#### Data for the task:
(** A nil parameter is sent as null, which the codec on the server's side
    refuses: a call without parameters cannot succeed. *)
Lemma nil_params_refused codecs rpc out closed a x h path method id :
  codecs !! json_type = None -> at_key h content_type = json_type -> checked_param x = Ret None -> utf8_text method ->
  exists j1 m1 rpc', Write x (NewCodec [], mkCodecMessage path method id [] codec_Request h) = (Ret tt, (j1, m1))
    /\ wbuf_Bytes j1 = request_text method null_text (Z.land id MAX_JSONRPC_ID) ++ [10]
    /\ handlePkg codecs (mkConn rpc (mkSocket [inr (h, wbuf_Bytes j1)] out None closed) a)
       = (Ret tt, mkConn rpc' (mkSocket [] out None (S closed)) a).
Proof.
  intros Hcod Hct Hx Hm. pose proof (masked_id id) as Hid. set (n := Z.land id MAX_JSONRPC_ID) in *.
  assert (Hg : Forall good_member (request_members method null_text n)) by (apply request_good; [done|apply json_null|lia]).
  destruct (Decode_object (request_members method null_text n) new_decoder (request_text method null_text n ++ [10]) [10])
    as (d & rb & E & _ & _); [done..|].
  assert (Hr : refusal (request_text method null_text n ++ [10]) = Some errRequest).
  { unfold refusal. rewrite E. change (object_text (request_members method null_text n)) with (request_text method null_text n).
    rewrite UnmarshalJSON_null; [done|exact Hm|lia]. }
  destruct (header_refused _ (mkCodecMessage [] [] 0 [] 0 h) _ Hr) as (err & j & Eh & _).
  destruct (unsent codecs rpc out closed a h _ err j _ Hcod Hct Eh) as (rpc' & Es).
  unfold Write. cbn [cm_Type]. change (codec_Request =? codec_Request) with true. unfold client_Write. rewrite Hx.
  eexists _, _, rpc'. split; [reflexivity|]. split; [reflexivity|]. exact Es.
Qed.

End Exchange.

(** ** A concrete service

    Its values are JSON texts: [json.RawMessage], or nothing. *)

#[local] Instance RawValues : Values := {|
  value := option bytes; zero_of := fun _ => Some []; invalidRequest := Some (lit "{}"); nil_value := None;
  is_nil := fun v => bool_decide (v = None)
|}.
#[local] Instance RawJson : JsonValues := {|
  marshal := fun v => inr (default null_text v);
  unmarshal := fun t _ => (None, Some t);
  remarshal := fun t => t;
  kind_of := fun _ => KSlice false
|}.
#[local] Instance AsciiTable : UnicodeTable := fun _ => false.
#[local] Instance NoText : ErrorText := fun _ => [].

Definition raw_type : rtype := TPtr (TBase (lit "RawMessage") [] (mkTraits false false false false)) (mkTraits false false false false).

(** [func (u *User) Get(ctx context.Context, arg, reply *json.RawMessage) error]:
    the reply is the argument; the second call fails. *)
Definition Get : method nat :=
  mkMethod (lit "Get") []
    [raw_type; TInterface (lit "Context") (lit "context") (mkTraits false false true false); raw_type; raw_type]
    [TInterface (lit "error") [] (mkTraits true false false false)]
    (FUnary (fun _ argv _ n => (Ret (if (n =? 0)%nat then None else Some (lit "no more"), argv), S n))).

Definition users : rpcServer nat := (register (mkHandler (lit "User") (lit "com.User") [] [Get]) initServer).2.

Definition user_header : Header :=
  <[content_type := lit "application/json"]> (<[lit "HttpMethod" := lit "POST"]> {[lit "Path" := lit "com.User"]}).

Definition user_params : bytes := object_text [(lit "id", quote (lit "A003"))].

Lemma user_params_structured : structured user_params.
Proof. split; [|done]. apply json_object; [done|]. apply Forall_singleton, good_text; [reflexivity|by apply json_quote, utf8_ascii]. Qed.

(** The second call: the error comes back with its code, whatever is beside it. *)
Lemma users_good : table_ok good_method users.
Proof.
  apply (register_table_ok _ (mkHandler (lit "User") (lit "com.User") [] [Get]) initServer (lit "Get") _).
  - intros sname sv mname mt Hsv. cbn in Hsv. by rewrite lookup_empty in Hsv.
  - constructor; [|done]. split; [done|]. split; [done|]. intros c v r a. by eexists.
  - rewrite (surjective_pairing (register _ initServer)). f_equal.
Qed.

#### To do:
Retype, exactly and only, the lines running from the one with "- constructor; [|done]." through the final line of the listing above.

#### Solution for this task:
  - constructor; [|done]. split; [done|]. split; [done|]. intros c v r a. by eexists.
  - rewrite (surjective_pairing (register _ initServer)). f_equal.
Qed.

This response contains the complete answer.